UK and Brussels clash over €47.50bn Brexit divorce bill

Obligations relate to past commitments made when UK was an EU member state

British prime minister Boris Johnson told parliament in 2017 that the EU could “go whistle” if it expected London to shoulder a Brexit bill estimated at up to about €45.5 billion.

British prime minister Boris Johnson told parliament in 2017 that the EU could “go whistle” if it expected London to shoulder a Brexit bill estimated at up to about €45.5 billion.

 

Britain owes more in outstanding liabilities to the European Union than London has previously calculated, according to European Commission accounts.

The British government has pushed back against the EU estimate that the so-called divorce bill amounts to €47.5 billion, revealed in the EU’s 2020 annual accounts.

“This is just an accounting estimate and does not reflect the exact amount the UK is expected to pay to the EU this year,” a UK government spokeswoman said in response to the EU figure.

“We will publish detail on payments to and from the EU made under the financial settlement in the EU finances statement later this year.”

Britain’s office for budget responsibility estimated in 2018 that the bill would be €41.4 billion or £37.1 billion, albeit depending on exchange rates and when payment became due. British officials have previously estimated a range of up to about €45.5 billion.

The bill is made up of outstanding commitments to EU budget items committed to and incurred when the UK was a member and during the transition period, when programmes continued to run.

Britain’s liabilities for items such as pensions for staff can also vary in the future, and the UK has estimated that the final payments may not be resolved until 2064.

Invoices

British prime minister Boris Johnson told parliament in 2017 that the EU could “go whistle” if it expected London to shoulder such a bill. However, he later accepted that the settlement was a requirement of to reach a trade deal and the UK agreed in the withdrawal agreement to make payments to the EU, which will send regular invoices.

“On 30 June, 2021, and in line with standard practice, the European Commission published the annual accounts of the European Union.
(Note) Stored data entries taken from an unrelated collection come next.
(** ** Witnesses *)
Definition demo_cluster : ClusterConfig :=
  {| cc_Members := true; cc_MetaShardID := net_meta;
     cc_Authorizer := Prefix {["ops" := [{| rl_Prefix := "cluster"; rl_Write := true; rl_Admin := true |}]]} |}.

Definition demo_node3 : AddNodeRequest :=
  {| an_ReplicaId := 3; an_RaftAddress := "raft3"; an_ZuulGrpcAddress := "n3"; an_NodeHostId := "" |}.
Definition demo_ops : Gate.Context := {| ctx_md := None; ctx_identity := Some "ops"; ctx_peer := None |}.

Definition demo_added : node Net * result unit error :=
  AddNode demo_client demo_host demo_dispatcher (λ s, s) demo_cluster demo_ops None demo_node3 [net_meta; 1] (demo_at []).

Definition demo_removed : node Net * result unit error :=
  RemoveNode demo_client demo_host demo_dispatcher (λ s, s) demo_cluster demo_ops None 1 [net_meta; 1] (demo_at []).

(** Node 3 is added to both shards; node 1 is removed from the shard it was a member of. *)
Lemma membership_changes_witness :
  (∃ w1 ms, hadMembers (demo_net []) w1 1 ms ∧ is_Some (ms !! 3)) ∧ membersNow (nd_world demo_removed.1) 1 !! 1 = None.
Proof.
  split.
  - destruct (membership_changes (meta := net_meta) demo_client demo_host demo_dispatcher eq_refl (λ s, s) demo_cluster demo_ops None
      [net_meta; 1] (demo_at []) demo_added.1) as [Hadd _]; [apply demo_net_valid|done|constructor|].
    destruct (Hadd demo_node3) as (_ & x1 & s & _ & _ & H & _).
    + split; [by vm_compute|by vm_compute].
    + assert (demo_added.2 = Ok tt) as <- by by vm_compute. apply surjective_pairing.
    + exists (nd_world x1). apply H. constructor.
  - destruct (membership_changes (meta := net_meta) demo_client demo_host demo_dispatcher eq_refl (λ s, s) demo_cluster demo_ops None
      [net_meta; 1] (demo_at []) demo_removed.1) as [_ Hdel]; [apply demo_net_valid|done|constructor|].
    destruct (Hdel 1) as (_ & x1 & s & _ & _ & H & _).
    + split; [by vm_compute|by vm_compute].
    + assert (demo_removed.2 = Ok tt) as <- by by vm_compute. apply surjective_pairing.
    + apply H; [constructor|]. eexists. split; [apply list_elem_of_here|]. by eexists.
Defined.

(** A listing of the namespace [t], which the caller may read. *)
Definition demo_sort : list LockSummary → list LockSummary := merge_sort (λ a b, String.le (lsum_Name a) (lsum_Name b)).
Definition demo_reader : Authorizer := Prefix {["ops" := [{| rl_Prefix := "/t"; rl_Write := false; rl_Admin := false |}]]}.
Definition demo_listing : result ListRecordsResponse error :=
  ListRecords demo_dispatcher (λ s, s) demo_reader demo_sort demo_ops "/t/" [1] (λ _, nd_world demo_held).
Definition demo_response : ListRecordsResponse :=
  match demo_listing with Ok r => r | Err _ => {| ls_Records := []; ls_Namespaces := [] |} end.

Lemma demo_sort_sorts l : demo_sort l ≡ₚ l ∧ StronglySorted String.le (lsum_Name <$> demo_sort l).
Proof.
  split; [apply merge_sort_Permutation|].
  assert (∀ k, StronglySorted (λ a b, String.le (lsum_Name a) (lsum_Name b)) k → StronglySorted String.le (lsum_Name <$> k)) as Hmap.
  { induction 1 as [|a k Hs IH Ha]; cbn; constructor; [done|]. by apply Forall_fmap. }
  apply Hmap, StronglySorted_merge_sort.
  - intros a b c ??. by transitivity (lsum_Name b).
  - intros a b. exact (total String.le (lsum_Name a) (lsum_Name b)).
Qed.

Lemma demo_reader_clean : clean_policy demo_reader.
Proof. intros id rl. rewrite lookup_singleton. case_decide; cbn; [by intros ->%list_elem_of_singleton|by intros ?%elem_of_nil]. Qed.

Lemma browse_exact_witness :
  rc_Key <$> ls_Records demo_response = ["/t/x"] ∧ Authorize demo_reader "ops" "/t/x" Authz.Read = Ok tt ∧
  ls_Records demo_response ≡ₚ ([1] ≫= λ sh, shardRecords "/t/" (lockOf (net_state (nd_world demo_held) sh))).
Proof.
  destruct (browse_exact (meta := net_meta) demo_dispatcher (λ s, s) {| shards := [1] |} demo_reader demo_sort demo_ops "/t/" [1]
    (λ _, nd_world demo_held) demo_response) as (_ & Hrec & _ & _ & _ & _ & Hread).
  - apply demo_sort_sorts.
  - intros _. apply demo_held_valid.
  - done.
  - by repeat constructor.
  - by vm_compute.
  - assert (rc_Key <$> ls_Records demo_response = ["/t/x"]) as Hk by by vm_compute. split_and!; [exact Hk| |exact Hrec].
    destruct (ls_Records demo_response) as [|r l]; [done|]. injection Hk as Hk _. rewrite -Hk. apply Hread; [done|exact demo_reader_clean|by left|].
    rewrite Hk. by vm_compute.
Defined.
(* ===== verification/Client.v ===== *)
(** * The session of a client

    client/client.go: the options of a client and the credentials they lead to, the
    session with its stream of keepalives, the heartbeat that renews the lease and
    reconnects when a pulse fails, and the report that the session is lost.

    The service behind the connection is the class [SessionService]: opening a
    stream, one request with its response, ending a stream.  Its laws say what the
    lease does at the server: a pulse that is answered while the lease is there
    extends it from the moment the pulse was sent, the first request of a stream
    does not (internal/server/server.go opens the session and attaches the leases it
    finds), and a lease that has run out is gone.  Time is that of [Clock]; both
    sides read the same one.  The connection, its resolver and the worker pool are
    not modelled. *)
From S2P Require Import Prelude GoStrings GoText Errors Fsm Gate Retry Server.

Local Open Scope string_scope.
Local Open Scope list_scope.
Local Open Scope Z_scope.

Definition ErrNotAcquired : error := Text "zuul: lock not acquired".
Definition ErrNotHeld : error := Text "zuul: not held by this client".
Definition errNoStream : error := Text "zuul: session stream not established".

(** ** Options

    A token source is a number that stands for its function, credentials are their
    [SecurityProtocol]. *)
Inductive source := Configured (f : nat) | FromMSI (resource : string) | Static (token : string).

Record AzureMSI := { msi_Resource : string; msi_ClientID : string; msi_Endpoint : string }.

Record options := mkOptions {
  o_ClientID : string;
  o_User : string;
  o_TTL : Z;
  o_AuthToken : string;
  o_TokenSource : option nat;
  o_AzureMSI : option AzureMSI;
  o_Insecure : bool;
  o_Creds : option string;
  o_DialOptions : list nat
}.
#[export] Instance options_eta : Eta options := λ o,
  mkOptions (o_ClientID o) (o_User o) (o_TTL o) (o_AuthToken o) (o_TokenSource o) (o_AzureMSI o) (o_Insecure o) (o_Creds o) (o_DialOptions o).

Definition noOptions : options := mkOptions "" "" 0 "" None None false None [].
Definition defaults (o : options) : options := o <| o_TTL := 30 * Second |>.

Definition insecureToken : error :=
  Text "insecure connection cannot be combined with a bearer token — tokens must not be sent over an unencrypted connection".
Definition unprotectedToken : error :=
  Text "a bearer token is configured but no transport credentials were provided — pass WithTransportCredentials with TLS credentials".

Definition validate (o : options) : option error :=
  if o_Insecure o && (negb (bool_decide (o_AuthToken o = "")) || bool_decide (is_Some (o_TokenSource o)) || bool_decide (is_Some (o_AzureMSI o)))
  then Some insecureToken
  else None.

Definition msiSource (a : AzureMSI) : result source error :=
  if bool_decide (msi_Resource a = "") then Err (Text "zuul: AzureMSI.Resource is required") else Ok (FromMSI (msi_Resource a)).

Definition tokenSource (o : options) : result (option source) error :=
  match o_TokenSource o, o_AzureMSI o with
  | Some f, _ => Ok (Some (Configured f))
  | None, Some a => match msiSource a with Ok s => Ok (Some s) | Err e => Err e end
  | None, None => if bool_decide (o_AuthToken o = "") then Ok None else Ok (Some (Static (o_AuthToken o)))
  end.

Definition isInsecureCreds (protocol : string) : bool := bool_decide (protocol = "insecure").

(** The dial options, in order. *)
Inductive dialOption :=
| TransportCredentials (protocol : string)
| ExtraOption (n : nat)
| MapErrors
| AttachToken (s : source)
| AttachUser (user : string).

Definition dialOptions (o : options) (src : option source) : result (list dialOption) error :=
  let secure := match o_Creds o with Some p => negb (isInsecureCreds p) | None => false end in
  if bool_decide (is_Some src) && o_Insecure o then Err insecureToken
  else if bool_decide (is_Some src) && negb secure then Err unprotectedToken
  else Ok ([TransportCredentials (default "insecure" (o_Creds o))] ++ (ExtraOption <$> o_DialOptions o) ++ [MapErrors] ++
           from_option (λ s, [AttachToken s]) [] src ++ (if bool_decide (o_User o = "") then [] else [AttachUser (o_User o)])).

(** The headers that the interceptors attach to a request or a stream, from what the
    token sources answer; an error of the source is the error of the call. *)
Fixpoint headers (ask : source → result string error) (l : list dialOption) : result (list (string * string)) error :=
  match l with
  | [] => Ok []
  | AttachToken s :: l =>
      match ask s with
      | Err e => Err e
      | Ok token => match headers ask l with Ok h => Ok (("authorization", "Bearer " +:+ token) :: h) | Err e => Err e end
      end
  | AttachUser u :: l => match headers ask l with Ok h => Ok ((UserHeader, u) :: h) | Err e => Err e end
  | _ :: l => headers ask l
  end.

(** What [New] checks before it dials. *)
Definition prepare (endpoints : list string) (o : options) : result (list dialOption) error :=
  if bool_decide (endpoints = []) then Err (Text "zuul.New: at least one endpoint is required")
  else match validate o with
       | Some e => Err (Wrapping ("zuul.New: " +:+ message e) [e])
       | None =>
           match tokenSource o with
           | Err e => Err (Wrapping ("zuul.New: " +:+ message e) [e])
           | Ok src =>
               match dialOptions o src with
               | Err e => Err (Wrapping ("zuul.New: " +:+ message e) [e])
               | Ok l => Ok l
               end
           end
       end.

(** ** The session *)
Class SessionService (W : Type) := {
  OpenStream : W → W * result nat error;
  Answer : W → nat → KeepAliveRequest → W * result KeepAliveResponse error;
  AnswerWithin : W → nat → KeepAliveRequest → Z → W * option (result KeepAliveResponse error);
  EndStream : W → nat → W
}.

Record Client := mkClient {
  cl_clientID : string;
  cl_ttl : Z;
  cl_stream : option nat;
  cl_deadlineNano : Z;
  cl_lostErr : option error;
  cl_done : bool
}.
#[export] Instance Client_eta : Eta Client := λ c,
  mkClient (cl_clientID c) (cl_ttl c) (cl_stream c) (cl_deadlineNano c) (cl_lostErr c) (cl_done c).

(** The client with the world around it. *)
Record running (W : Type) := mkRunning { rn_client : Client; rn_world : W }.
Arguments mkRunning {W} _ _.
Arguments rn_client {W} _.
Arguments rn_world {W} _.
These contain the amounts and detailed explanations on the UK’s obligations and liabilities towards the EU as well as the EU’s obligations and liabilities towards the UK,” a commission spokesman said in a statement.
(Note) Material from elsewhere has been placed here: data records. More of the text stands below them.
(** The events of the task body for an identifier that can be printed:
    the sleep, the print, the fetch, and then no further call. *)
Lemma calculate_personal_cpi_world (out : console) (request_id : pyval)
      (net : network) (w : world) :
  showable out request_id = true ->
  exists evs,
    Forall no_http evs
    /\ snd (calculate_personal_cpi out request_id net w)
       = w ++ Sleep 30
           :: Print (LogFetching request_id (data_url request_id))
           :: HttpGet (data_url request_id) 10
                [("Content-Type", "application/json"); ("X-Auth-Token", "lab8token")]
           :: evs.
Proof.
  intros Hid.
  assert (Hp : forall l, shown l = [request_id] ->
                         forallb (showable out) (shown l) = true).
  { intros l ->. cbn [forallb]. now rewrite Hid. }
  unfold calculate_personal_cpi. rewrite bind_emit.
  unfold try_except, fetch_and_calculate.
  rewrite bind_print_ok by now apply Hp.
  unfold bind at 1, http_get.
  destruct (on_get net (data_url request_id)) as [r|e].
  - destruct (writes_after_response out request_id r) as (r' & evs & Hevs & HW).
    rewrite HW. destruct r' as [v|e].
    + exists evs. split; [exact Hevs|].
      cbn [snd]. now rewrite <- !app_assoc.
    + destruct (is_RequestException e); [|destruct (is_Exception e)].
      * exists (evs ++ [Print (LogRequestError request_id e); Traceback e]).
        split; [apply Forall_app; split; [exact Hevs|repeat constructor]|].
        unfold after_error. rewrite bind_print_ok by now apply Hp.
        rewrite bind_emit. cbn [ret snd].
        now rewrite <- !app_assoc.
      * exists (evs ++ [Print (LogFetchError request_id e); Traceback e]).
        split; [apply Forall_app; split; [exact Hevs|repeat constructor]|].
        unfold after_error. rewrite bind_print_ok by now apply Hp.
        rewrite bind_emit. cbn [ret snd].
        now rewrite <- !app_assoc.
      * exists evs. split; [exact Hevs|].
        cbn [snd]. now rewrite <- !app_assoc.
  - destruct (is_RequestException e); [|destruct (is_Exception e)].
    + exists [Print (LogRequestError request_id e); Traceback e].
      split; [repeat constructor|].
      unfold after_error. rewrite bind_print_ok by now apply Hp.
      rewrite bind_emit. cbn [ret snd].
      now rewrite <- !app_assoc.
    + exists [Print (LogFetchError request_id e); Traceback e].
      split; [repeat constructor|].
      unfold after_error. rewrite bind_print_ok by now apply Hp.
      rewrite bind_emit. cbn [ret snd].
      now rewrite <- !app_assoc.
    + exists []. split; [constructor|].
      cbn [snd]. now rewrite <- !app_assoc.
Qed.
(** * Properties *)

(** ** Loops and slices *)

Lemma fold_left_invariant {A B : Type} (f : A -> B -> A) (P : A -> Prop)
    (l : list B) (a : A) :
  P a -> (forall a b, P a -> In b l -> P (f a b)) -> P (fold_left f l a).
Proof.
  revert a. induction l as [|b l IH]; intros a Ha Hstep; simpl.
  - exact Ha.
  - apply IH.
    + apply Hstep; [exact Ha | now left].
    + intros a' b' Ha' Hb'. apply Hstep; [exact Ha' | now right].
Qed.

Lemma elems_append {A : Type} (s : Slice.slice A) (xs : list A) :
  Slice.elems (Slice.append s xs) = Slice.elems s ++ xs.
Proof.
  destruct s as [l|], xs as [|x xs]; simpl; try reflexivity.
Qed.

Lemma is_nil_elems {A : Type} (s : Slice.slice A) :
  Slice.is_nil s = true -> Slice.elems s = [].
Proof. destruct s; simpl; [discriminate | reflexivity]. Qed.

Lemma grown_nil {A : Type} : grown (@Slice.nil A).
Proof. unfold grown; simpl; tauto. Qed.

Lemma grown_append {A : Type} (s : Slice.slice A) (xs : list A) :
  grown s -> grown (Slice.append s xs).
Proof.
  unfold grown. destruct s as [l|], xs as [|x xs]; simpl; intros [H1 H2];
    split; intros H; try reflexivity; try discriminate; try tauto.
  - apply app_eq_nil in H as [-> _]. now apply H2.
  - apply app_eq_nil in H as [_ H]. discriminate.
Qed.
(** The journeys that involve [P], and those that [P] approved, are as many
    in the two analyzers. *)
Lemma journeys_agree H (txs : list Transaction) P :
  let jsI := objectValues (Improved.buildJourneys H txs) in
  let jsA := objectValues (Analyzer.buildJourneys txs) in
  Spec.journeysApprovedBy P jsI = journeysApprovedBy P jsA ∧
  Spec.journeysDeclinedBy P jsI = journeysDeclinedBy P jsA ∧
  Spec.journeysInvolving P jsI = journeysInvolving P jsA.
Proof.
  intros jsI jsA.
  assert (HwfI : ∀ j, j ∈ jsI → Inv.improvedJourney j)
    by apply ImprovedFacts.journeyArray_improvedJourney.
  assert (HwfA : ∀ j, j ∈ jsA → ∃ j0, j = Analyzer.finalize j0).
  { intros j [k Hk]%elem_of_objectValues.
    by apply AnalyzerFacts.buildJourneys_finalized in Hk. }
  assert (Hgen : ∀ (q : bool → bool → bool),
    q false false = false →
    countIf (fun j => q (Spec.involves P j) (Spec.approvedIn P j)) jsI
    = countIf (fun j => q (involves P j) (Analyzer.pspApprovedThisJourney j P))
              jsA).
  { intros q Hq.
    rewrite (StatsFacts.countIf_ext _
               (fun j => (fun l => q (listInvolves P l) (listApproved P l))
                           (Input.attemptSummary <$> Improved.attempts j)) jsI).
    2:{ intros j Hj. simpl.
        by rewrite (improved_involves P j (HwfI j Hj)), improved_approved. }
    rewrite (StatsFacts.countIf_ext
               (fun j => q (involves P j) (Analyzer.pspApprovedThisJourney j P))
               (fun j => (fun l => q (listInvolves P l) (listApproved P l))
                           (attemptSummary <$> Analyzer.attempts j)) jsA).
    2:{ intros j Hj. simpl. destruct (HwfA j Hj) as [j0 ->].
        by rewrite analyzer_involves, analyzer_approved. }
    apply (counts_agree H txs
             (fun l => q (listInvolves P l) (listApproved P l))).
    - intros l l' Hl.
      by rewrite (listInvolves_perm P l l' Hl), (listApproved_perm P l l' Hl).
    - done. }
  unfold Spec.journeysApprovedBy, Spec.journeysDeclinedBy,
    Spec.journeysInvolving, journeysApprovedBy, journeysDeclinedBy,
    journeysInvolving.
  split_and!.
  - apply (Hgen andb). done.
  - apply (Hgen (fun a b => a && negb b)). done.
  - apply (Hgen (fun a _ => a)). done.
Qed.

End AgreeFacts.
“These reciprocal obligations, resulting in a net liability of the UK towards the EU, have been agreed as part of the withdrawal agreement, in full respect of the principle that any commitments made at 28 will be fulfilled at 28. The amounts concerned will be paid by the UK over a long period of time.

“In a nutshell, the UK’s net liability of €47.5 billion mainly relates to the UK’s share of the EU’s outstanding budgetary commitments and of the UK’s share of the EU’s post-employment obligations as an employer [ie pensions and sickness insurance] as of 31 December 2020.”

Ireland’s member on the European Court of Auditors, Tony Murphy, told RTÉ that while the sums are provisional, the court’s audit is complete and is not expected to change.